The latter, in which triggering events such as trauma, stroke, hemorrhage, or hypertension lead to a disrupted bloodbrain barrier show an interstitial edema predominantly affecting the white matter [1]. Both mechanisms often coexist.
Brain edema caused by global hypoxia is known to be associated with a poor clinical outcome [2]. In contrast, our patient showed complete clinical recovery in a short time. Therefore, a different mechanism had to be considered. Metabolic and toxic causes were excluded by laboratory analysis. However, because of her congenital myasthenic syndrome, the patient had a chronic hypercapnic state, which severely decompensated because of a small acute pulmonary embolism.

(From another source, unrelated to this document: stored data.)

(* ===== verification/OdooSource.v ===== *)
(** * The human-resources source, [integrations/odoo.py]

    The read-only adapter behind [read_employee] of the fact acquisition.  The source
    object remembers which optional models and fields this Odoo has; [SourceWire] is
    the wire with that memory. *)

From stdpp Require Import base gmap strings list.
From Stdlib Require Import ZArith Ascii Lia.
From S2P Require Import Prelude Python Access Machine Artifacts Domain FactAcquisition Connectors OdooConnector.

Open Scope Z_scope.
Open Scope orch_scope.
Open Scope machine_scope.

Record OdooHRFactSource := mkOdooHRFactSource {
  hs_base_url : string;
  hs_database : string;
  hs_username : string;
  hs_reader_credential : CredentialRef;
  hs_allow_insecure_http : bool;
  hs_termination_status_field : string;
  hs_termination_effective_at_field : string;
  hs_employment_episode_field : string;
  hs_principal_id_field : string;
}.

(** [OdooConnection.__post_init__] *)
Definition OdooConnection_validate `{UrlLibrary} (h : OdooHRFactSource) : result OdooHRFactSource :=
  let '(scheme, hostname) := urlparse (hs_base_url h) in
  let allowed := if hs_allow_insecure_http h then ["http"; "https"] else ["https"] in
  refuse negb (bool_decide (scheme ∈ allowed)) || negb (nonempty (default "" hostname))
    with ValueError saying "Odoo base_url is not permitted";;
  refuse negb (nonempty (strip (hs_database h))) || negb (nonempty (strip (hs_username h)))
    with ValueError saying "Odoo database and reader username are required";;
  Ok h.

(** ** Values *)

(** [_numeric_id] *)
Definition numeric_id (ref expected_model : string) : result Z :=
  let value := strip ref in
  if isdigit value then py_int (VStr value) else
  match digits_after ("odoo:" +:+ expected_model +:+ ":") value with
  | Some rest => py_int (VStr rest)
  | None => raise OdooSourceError ("invalid Odoo " +:+ expected_model +:+ " reference")
  end.

(** [_many2one_id], which unlike the connector's takes no boolean for an id *)
Definition source_many2one_id (value : pyval) : option Z :=
  match value with
  | VList (VInt z :: _) => Some z
  | VInt z => Some z
  | _ => None
  end.

(** [_many2one_name] *)
Definition many2one_name (value : pyval) : pyval :=
  match value with
  | VList (_ :: VStr name :: _) => VStr name
  | VStr name => VStr name
  | _ => VNone
  end.

(** [f"odoo:{model}:{id}" if id is not None else None] *)
Definition record_ref (model : string) (id : option Z) : pyval :=
  match id with Some z => VStr ("odoo:" +:+ model +:+ ":" +:+ int_str z) | None => VNone end.

(** [rows[0]] of a value that is not falsy (so not the empty list) *)
Definition first_of (rows : pyval) : result pyval :=
  match rows with
  | VList (row :: _) => Ok row
  | VList [] => raise AttributeError "list index out of range"
  | VStr (String.String ch _) => Ok (VStr (String.String ch ""))
  | VDict _ => raise KeyError "0"
  | _ => raise TypeError "object is not subscriptable"
  end.

(** [needle in text] *)
Fixpoint contains (needle text : string) : bool :=
  String.prefix needle text || match text with String.String _ rest => contains needle rest | EmptyString => false end.

Section odoo_source.
Context `{Platform} `{CredentialResolver} {P : Type} `{HttpService P} (fresh : nat -> uuid) (h : OdooHRFactSource).

Record SourceWire := mkSourceWire {
  sw_wire : Wire P;
  sw_available_models : list (string * bool);
  sw_available_fields : list (string * list string);
}.

Definition on_wire {A} (m : M (Wire P) A) : M SourceWire A := fun s =>
  let '(r, w) := m (sw_wire s) in (r, mkSourceWire w (sw_available_models s) (sw_available_fields s)).
Definition remember_model (model : string) (available : bool) : M SourceWire unit := fun s =>
  (Ok tt, mkSourceWire (sw_wire s) (dict_set (sw_available_models s) model available) (sw_available_fields s)).
Definition remember_fields (model : string) (fields : list string) : M SourceWire unit := fun s =>
  (Ok tt, mkSourceWire (sw_wire s) (sw_available_models s) (dict_set (sw_available_fields s) model fields)).

(** The detail Odoo gives of an application error, when it gives one. *)
Definition rpc_error_detail (error : pyval) : string :=
  match error with
  | VDict e =>
      let detail := match dict_get e "data" with VDict data => py_str (py_or (dict_get data "message") (VStr "")) | _ => "" end in
      if nonempty detail then detail else py_str (py_or (dict_get e "message") (VStr ""))
  | _ => ""
  end.

(** [_rpc] *)
Definition source_rpc (service method : string) (args : list pyval) : M (Wire P) pyval :=
  do! id := draw fresh in
  do! raw := rescue
    (do! r := send (rpc_request (hs_base_url h) id service method args) in
     also! lift (raise_for_status r) then lift (response_json r))
    (fun e => if http_or_value_error e then raise OdooSourceError "Odoo authoritative read failed" else Err e) in
  lift match raw with
       | VDict d =>
           match dict_get d "error" with
           | VNone => Ok (dict_get d "result")
           | error =>
               let detail := rpc_error_detail error in
               raise OdooSourceError ("Odoo JSON-RPC returned an application error" +:+
                                      (if nonempty detail then ": " +:+ detail else ""))
           end
       | _ => raise OdooSourceError "Odoo JSON-RPC response is invalid"
       end.

(** [_execute_kw] *)
Definition source_execute_kw (model method : string) (args : list pyval) (kwargs : pyval) : M (Wire P) pyval :=
  do! secret := lift (resolve (hs_reader_credential h)) in
  do! uid := source_rpc "common" "authenticate" [VStr (hs_database h); VStr (hs_username h); VStr secret; VDict []] in
  if negb (positive_int uid) then throw OdooSourceError "Odoo reader authentication failed" else
  source_rpc "object" "execute_kw" [VStr (hs_database h); uid; VStr secret; VStr model; VStr method; VList args; kwargs].

(** [_available_fields] *)
Definition available_fields (model : string) : M SourceWire (list string) :=
  do! cached := gets (fun s => assoc model (sw_available_fields s)) in
  match cached with
  | Some fields => ret fields
  | None =>
      do! result := on_wire (rescue (do! v := source_execute_kw model "fields_get" [VList []; texts ["string"]] (VDict []) in
                                      ret (Some v))
                       (fun e => if bool_decide (exn_cls e = OdooSourceError) then Ok None else Err e)) in
      let available := match result with Some (VDict d) => fst <$> d | _ => [] end in
      also! remember_fields model available then ret available
  end.

(** [_model_available]: only the message that the model does not exist says no. *)
Definition model_available (model : string) : M SourceWire bool :=
  do! cached := gets (fun s => assoc model (sw_available_models s)) in
  match cached with
  | Some available => ret available
  | None =>
      do! available := on_wire (rescue (do! _ := source_execute_kw model "search_count" [VList []] (VDict []) in ret true)
        (fun e => if bool_decide (exn_cls e = OdooSourceError) &&
                     (contains "doesn't exist" (lower (exn_msg e)) || contains "does not exist" (lower (exn_msg e)))
                  then Ok false else Err e)) in
      also! remember_model model available then ret available
  end.

(** [_latest_contract]: [rows[0] if rows else None] *)
Definition latest_contract (employee_id : Z) : M SourceWire pyval :=
  do! installed := model_available "hr.contract" in
  if negb installed then ret VNone else
  do! rows := on_wire (source_execute_kw "hr.contract" "search_read" (as_rows (equals [("employee_id", VInt employee_id)]))
    (VDict [("fields", texts ["id"; "date_start"; "state"; "contract_type_id"; "write_date"]);
            ("order", VStr "date_start desc,id desc"); ("limit", VInt 1)])) in
  if truthy rows then lift (first_of rows) else ret VNone.

(** [_absent] *)
Definition absent_record (model : string) (record_id : Z) (now : instant) : AuthoritativeRecord :=
  build_record "odoo" ("odoo:" +:+ model +:+ ":" +:+ int_str record_id) ("absent@" +:+ isoformat now)
    [("present", VBool false); ("record_id", VInt record_id); ("model", VStr model)] now FRESH_CURRENT.

(** [contract.get(field) if contract else None] *)
Definition contract_field (contract : pyval) (field : string) : result pyval :=
  if truthy contract then get_or contract field VNone else Ok VNone.

(** The optional fields of the employee this Odoo has, in order. *)
Fixpoint known_fields (names : list string) : M SourceWire (list string) :=
  match names with
  | [] => ret []
  | name :: rest =>
      do! known := if nonempty name
                   then do! available := available_fields "hr.employee" in ret (bool_decide (name ∈ available))
                   else ret false in
      do! more := known_fields rest in
      ret (if known : bool then name :: more else more)
  end.

(** The optional facts, each under the field that carries it. *)
Definition termination_facts (known : list string) (row : pyval) : result pydict :=
  let optional (field key : string) (read : pyval -> pyval) : result pydict :=
    if bool_decide (field ∈ known) then let! v := get_or row field VNone in Ok [(key, read v)] else Ok [] in
  let! status := optional (hs_termination_status_field h) "termination_status"
    (fun raw => let status := if truthy raw then lower (strip (py_str raw)) else "" in
                VStr (if nonempty status then status else "active")) in
  let! effective_at := optional (hs_termination_effective_at_field h) "termination_effective_at" (fun v => py_or v VNone) in
  let! episode := optional (hs_employment_episode_field h) "employment_episode_ref" (fun v => py_or v VNone) in
  let! principal := optional (hs_principal_id_field h) "departing_principal_id" (fun v => py_or v VNone) in
  Ok (status ++ effective_at ++ episode ++ principal).

Definition employee_facts (employee_id : Z) (known : list string) (row contract : pyval) : result pydict :=
  let! department := get_or row "department_id" VNone in
  let! manager := get_or row "parent_id" VNone in
  let! name := get_or row "name" VNone in
  let! work_email := or_none row "work_email" in
  let! active := get_or row "active" (VBool true) in
  let! state := contract_field contract "state" in
  let! contract_type := contract_field contract "contract_type_id" in
  let! date_start := contract_field contract "date_start" in
  let! optional := termination_facts known row in
  Ok ([("present", VBool true); ("employee_ref", record_ref "hr.employee" (Some employee_id)); ("employee_id", VInt employee_id);
       ("name", name); ("department_ref", record_ref "hr.department" (source_many2one_id department));
       ("manager_ref", record_ref "hr.employee" (source_many2one_id manager)); ("work_email", work_email);
       ("active", VBool (truthy active)); ("employment_state", state);
       ("employment_type", if truthy contract then many2one_name contract_type else VNone); ("start_date", date_start)]
      ++ optional).

Definition employee_version (row contract : pyval) : result string :=
  let! write_date := get_or row "write_date" VNone in
  let version := py_str (py_or write_date (VStr "unknown")) in
  let! contract_date := contract_field contract "write_date" in
  Ok (if truthy contract_date then version +:+ "|contract:" +:+ py_str contract_date else version).

(** [read_employee] *)
Definition source_read_employee (employee_ref : string) (now : instant) : M SourceWire AuthoritativeRecord :=
  do! employee_id := lift (numeric_id employee_ref "hr.employee") in
  do! known := known_fields [hs_termination_status_field h; hs_termination_effective_at_field h;
                             hs_employment_episode_field h; hs_principal_id_field h] in
  do! rows := on_wire (source_execute_kw "hr.employee" "read" [VList [VInt employee_id]]
    (VDict [("fields", texts (["id"; "name"; "department_id"; "parent_id"; "work_email"; "active"; "write_date"] ++ known))])) in
  if negb (truthy rows) then ret (absent_record "hr.employee" employee_id now) else
  do! row := lift (first_of rows) in
  also! lift (get_or row "department_id" VNone) then   (* a row that is no object fails before the contract is read *)
  do! contract := latest_contract employee_id in
  do! value := lift (employee_facts employee_id known row contract) in
  do! version := lift (employee_version row contract) in
  ret (build_record "odoo" ("odoo:hr.employee:" +:+ int_str employee_id) version value now FRESH_CURRENT).

(** [read_department] *)
Definition source_read_department (department_ref : string) (now : instant) : M SourceWire AuthoritativeRecord :=
  do! department_id := lift (numeric_id department_ref "hr.department") in
  do! rows := on_wire (source_execute_kw "hr.department" "read" [VList [VInt department_id]]
    (VDict [("fields", texts ["id"; "name"; "manager_id"; "parent_id"; "active"; "write_date"])])) in
  if negb (truthy rows) then ret (absent_record "hr.department" department_id now) else
  do! row := lift (first_of rows) in
  lift (let! manager := get_or row "manager_id" VNone in
        let! parent := get_or row "parent_id" VNone in
        let! write_date := get_or row "write_date" VNone in
        let! name := get_or row "name" VNone in
        let! active := get_or row "active" (VBool true) in
        Ok (build_record "odoo" ("odoo:hr.department:" +:+ int_str department_id)
              (py_str (py_or write_date (VStr "unknown")))
              [("present", VBool true); ("department_ref", record_ref "hr.department" (Some department_id)); ("name", name);
               ("manager_ref", record_ref "hr.employee" (source_many2one_id manager));
               ("parent_department_ref", record_ref "hr.department" (source_many2one_id parent));
               ("active", VBool (truthy active))] now FRESH_CURRENT)).

(** [read_manager] *)
Definition source_read_manager (employee_ref : string) (now : instant) : M SourceWire AuthoritativeRecord :=
  do! employee := source_read_employee employee_ref now in
  let manager_ref := dict_get (rec_value employee) "manager_ref" in
  ret (build_record "odoo" (rec_source_ref employee +:+ ":manager") (rec_source_version employee)
         [("employee_ref", dict_get (rec_value employee) "employee_ref"); ("manager_ref", manager_ref);
          ("present", VBool (match manager_ref with VNone => false | _ => true end))]
         (rec_observed_at employee) FRESH_CURRENT).
End odoo_source.
(** No record carries the identity yet. *)
Definition unused (model field ref : string) (w : Wire P) : Prop :=
  identified_once w /\ tagged (wr_service w) model field ref = 0%nat.

Section one_identity.
Context (model field ref : string) (Hi : request_identity c model = Some field).

(** What keeps the identity unused may come before what uses it. *)
Lemma unused_then {A B} (m : M (Wire P) A) (k : A -> M (Wire P) B) w :
  Respects keeping m -> (forall a w1, m w = (Ok a, w1) -> unused model field ref w1 -> identified_once (snd (k a w1))) ->
  unused model field ref w -> identified_once (snd (bind m k w)).
Proof.
  intros Hm Hk [Hw Hzero]. unfold bind. destruct (m w) as [[a|e] w1] eqn:E; pose proof (Hm _ _ _ E) as Ha.
  - apply (Hk a); [done|]. split; [exact (keeps_once _ _ Ha Hw)|]. specialize (Ha _ _ ref Hi). lia.
  - exact (keeps_once _ _ Ha Hw).
Qed.

Lemma unused_unless {A} (r : result (option A)) (k : M (Wire P) A) w :
  (unused model field ref w -> identified_once (snd (k w))) -> unused model field ref w -> identified_once (snd (unless_settled r k w)).
Proof. intros Hk Hw. unfold unless_settled, bind, lift. destruct r as [[a|]|e]; [exact (proj1 Hw)|by apply Hk|exact (proj1 Hw)]. Qed.

(** A lookup of the identity goes on only when it is unused. *)
Lemma looked_up {A} (fields : list string) (settle : list pyval -> result (option A)) (k : M (Wire P) A) w :
  (forall row rows, settle (row :: rows) <> Ok None) ->
  (forall w1, unused model field ref w1 -> identified_once (snd (k w1))) -> identified_once w ->
  identified_once (snd (bind (odoo_search fresh c model field ref fields) (fun rows => unless_settled (settle rows) k) w)).
Proof.
  intros Hs Hk Hw. unfold bind. assert (Hkeep : Respects keeping (odoo_search (P := P) fresh c model field ref fields)).
  { unfold odoo_search. apply respects_bind; [|respect]. apply execute_kw_keeps. set_solver. }
  destruct (odoo_search fresh c model field ref fields w) as [[rows|e] w1] eqn:E; pose proof (Hkeep _ _ _ E) as Ha;
    pose proof (keeps_once _ _ Ha Hw) as Hw1; [|done].
  apply search_exact in E as [Hlen Hsame]; [|by eapply identity_custom].
  destruct rows as [|row rows].
  - unfold unless_settled, bind, lift. destruct (settle []) as [[a|]|e]; [done| |done]. apply Hk. split; [done|]. simpl length in Hlen. rewrite Hsame. lia.
  - unfold unless_settled, bind, lift. specialize (Hs row rows). by destruct (settle (row :: rows)) as [[a|]|e].
Qed.

Lemma settled_by_some of_id code message reconciled row rows :
  settled_by (H := H) model of_id code message reconciled (row :: rows) <> Ok None.
Proof.
  destruct rows as [|row' rows]; cbn; [|done]. destruct (item_at row "id") as [id|e]; cbn; [|done]. by destruct (of_id id).
Qed.
End one_identity.

#[local] Instance search_keeps model field value fields : Respects keeping (odoo_search (P := P) fresh c model field value fields).
Proof. unfold odoo_search. apply respects_bind; [|respect]. apply execute_kw_keeps. set_solver. Qed.
#[local] Instance lookup_keeps field value : Respects keeping (odoo_lookup (P := P) fresh c field value).
Proof. apply search_keeps. Qed.
#[local] Instance read_row_keeps id : Respects keeping (read_employee_row (P := P) fresh c id).
Proof. unfold read_employee_row. apply respects_bind; [|respect]. apply execute_kw_keeps. set_solver. Qed.

Lemma employee_identity : request_identity c "hr.employee" = Some (oc_request_ref_field c).
Proof. unfold request_identity. by rewrite bool_decide_eq_true_2. Qed.

Lemma draft_identity operation model : financial_model operation = Some model -> request_identity c model = Some (oc_transaction_request_ref_field c).
Proof.
  unfold financial_model. intros Hm%assoc_elem_of. unfold request_identity.
  rewrite !elem_of_cons, elem_of_nil in Hm. destruct Hm as [[= _ ->]|[[= _ ->]|[[= _ ->]|[]]]]; reflexivity.
Qed.

Lemma employee_invoke_once request_ref subject_ref parameters w :
  identified_once w -> identified_once (snd (employee_invoke fresh c request_ref subject_ref parameters w)).
Proof.
  unfold employee_invoke. rewrite rescue_world. apply looked_up; [apply employee_identity|apply settled_by_some|].
  intros w1. apply unused_then; [apply employee_identity|apply lookup_keeps|]. intros by_subject w2 _. apply unused_unless.
  intros [Hw Hzero]. unfold bind, lift. destruct (employee_values c request_ref subject_ref parameters) as [values|e] eqn:Hv; [|done].
  destruct (execute_kw fresh c "hr.employee" "create" _ _ w2) as [r w3] eqn:Hx.
  apply (create_once "hr.employee" (oc_request_ref_field c) request_ref) in Hx;
    [by destruct r|apply employee_identity|by eapply employee_values_identity|done|done].
Qed.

Hypercapnia is known to increase the global cerebral blood flow (i.e., to cause hyperemia and also to raise the global cerebral blood volume) [3]. This mechanism, possibly in combination with a disturbed bloodbrain barrier [4], is the most likely cause of the observed CT changes in the present case because the only therapeutic measure used, a quick normalization of CO2 values by mechanical ventilation, led to a rapid and complete recovery.
In conclusion, cerebral CT does not allow the differentiation of diffuse brain edema and massive blood volume increase caused by severe hypercapnia. The values for PO2 at the time of the CT scan should be taken into consideration if diffuse brain swelling is detected.